Yellowface/Rebecca Kuang
This is an impressive novel recommended by Harriet Gilbert on A Good Read and presently Radio 4’s Book at Bedtime.
The story is of an unsuccessful writer Juniper Hayward who is friendly at Yale with a far more successful one – Athena Liu.
She meets up with her buddy in Washington DC who, whilst making pancakes, chokes to death. Juniper decides to take her manuscript of The Last Front, the story of Chinese labourers in World War One, edit it and offer it for publication.
It is an instant success, a best seller, but she is outed on social media for her duplicity.
As a white woman she is also castigated as a racist. Juniper writes a second novel Mother Witch again modelled on Liu’s writings but this leads to her undoing. She falls apart particularly as someone tweets as the ghost of Athena Liu and Juniper thinks she recognised the actual Liu. It’s clear she is having a breakdown but there is a malevolent impersonating Liu.
The story bears some resemblance to Jean Hanff Karelitz’s The Plot in which a creative writer tutor plagiarises the fiction of one of his pupils now deceased and is outed too on social media.

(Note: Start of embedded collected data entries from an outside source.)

(** C9.  Whatever the collaborators do, [searchToolsByVector] and
    [getAllVectorizedTools] return a list and [removeServerToolEmbeddings]
    returns: none of them raises.  Whenever the body of a listing function
    raises, its result is the empty list; this covers, among others, a
    repository that cannot be obtained, a rejected [searchByText], and a row
    without [embedding] met while filtering by server names. *)
Theorem failures_are_recovered
        (env : Env) (queryText : string) (limit : Z) (threshold : R)
        (serverNames : option (list string)) (serverName : string) (w : World) :
  (* searchToolsByVector *)
  ((exists hits w',
       searchToolsByVector env queryText limit threshold serverNames w = (Ok hits, w'))
   /\ (forall e w1,
         searchToolsBody env queryText limit threshold serverNames w = (Throw e, w1) ->
         searchToolsByVector env queryText limit threshold serverNames w = (Ok [], w1))
   /\ (forall e, repositoryFactoryFault env (clock w) = Some e ->
         searchToolsByVector env queryText limit threshold serverNames w = (Ok [], w))
   /\ (forall e, repositoryFactoryFault env (clock w) = None ->
         searchByTextResult env (clock w) queryText limit threshold = Throw e ->
         searchToolsByVector env queryText limit threshold serverNames w
         = (Ok [], tick (CallSearchByText queryText) false w))
   /\ (forall rows e, repositoryFactoryFault env (clock w) = None ->
         searchByTextResult env (clock w) queryText limit threshold = Ok rows ->
         filterByServerNames env serverNames rows = Throw e ->
         searchToolsByVector env queryText limit threshold serverNames w
         = (Ok [], tick (CallSearchByText queryText) true w)))
  (* getAllVectorizedTools *)
  /\ ((exists tools w', getAllVectorizedTools env serverNames w = (Ok tools, w'))
      /\ (forall e w1,
            getAllVectorizedToolsBody env serverNames w = (Throw e, w1) ->
            getAllVectorizedTools env serverNames w = (Ok [], w1))
      /\ (forall e, repositoryFactoryFault env (S (clock w)) = Some e ->
            getAllVectorizedTools env serverNames w = (Ok [], advance w)))
  (* removeServerToolEmbeddings *)
  /\ (exists w', removeServerToolEmbeddings env serverName w = (Ok tt, w')).
Proof.
  split; [|split].
  - split.
    { unfold searchToolsByVector.
      destruct (tryCatch_default (searchToolsBody env queryText limit threshold serverNames)
                                 [] w) as [(a & w' & _ & E) | (e & w' & _ & E)];
        rewrite E; eauto. }
    split.
    { intros e w1 E. unfold searchToolsByVector. now rewrite (tryCatch_Throw _ _ _ _ _ E). }
    split.
    { intros e He. unfold searchToolsByVector, searchToolsBody, getVectorRepository.
      unfold_monad. now rewrite He. }
    split.
    { intros e Hrepo Hs.
      unfold searchToolsByVector, searchToolsBody, getVectorRepository, searchByText.
      unfold_monad. now rewrite Hrepo, Hs. }
    { intros rows e Hrepo Hs Hf.
      unfold searchToolsByVector, searchToolsBody, getVectorRepository, searchByText.
      unfold_monad. now rewrite Hrepo, Hs, Hf. }
  - split.
    { unfold getAllVectorizedTools.
      destruct (tryCatch_default (getAllVectorizedToolsBody env serverNames) [] w)
        as [(a & w' & _ & E) | (e & w' & _ & E)]; rewrite E; eauto. }
    split.
    { intros e w1 E. unfold getAllVectorizedTools. now rewrite (tryCatch_Throw _ _ _ _ _ E). }
    { intros e He.
      unfold getAllVectorizedTools, getAllVectorizedToolsBody, getOpenAIConfig,
        getSmartRoutingConfig, getVectorRepository.
      unfold_monad. cbn [clock advance]. now rewrite He. }
  - unfold removeServerToolEmbeddings.
    destruct (tryCatch_default (removeServerToolEmbeddingsBody env serverName) tt w)
      as [(a & w' & _ & E) | (e & w' & _ & E)]; rewrite E; [destruct a|]; eauto.
Qed.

Although Junie Hayward is certainly no angel and has committed a deceitful act and abused a friendship she does not deserve the bile directed towards her on social media – the thrust of which is that as a non-Chinese she should not be writing of the mistreatment of Chinese labourers.
The novel also illustrates the workings of the publishing industry in the digital age.
Kuang studied in both Oxford and Cambridge and is an adept writer. Unlike ‘ Adult Work’ I was absorbed by the book which I finished in two days.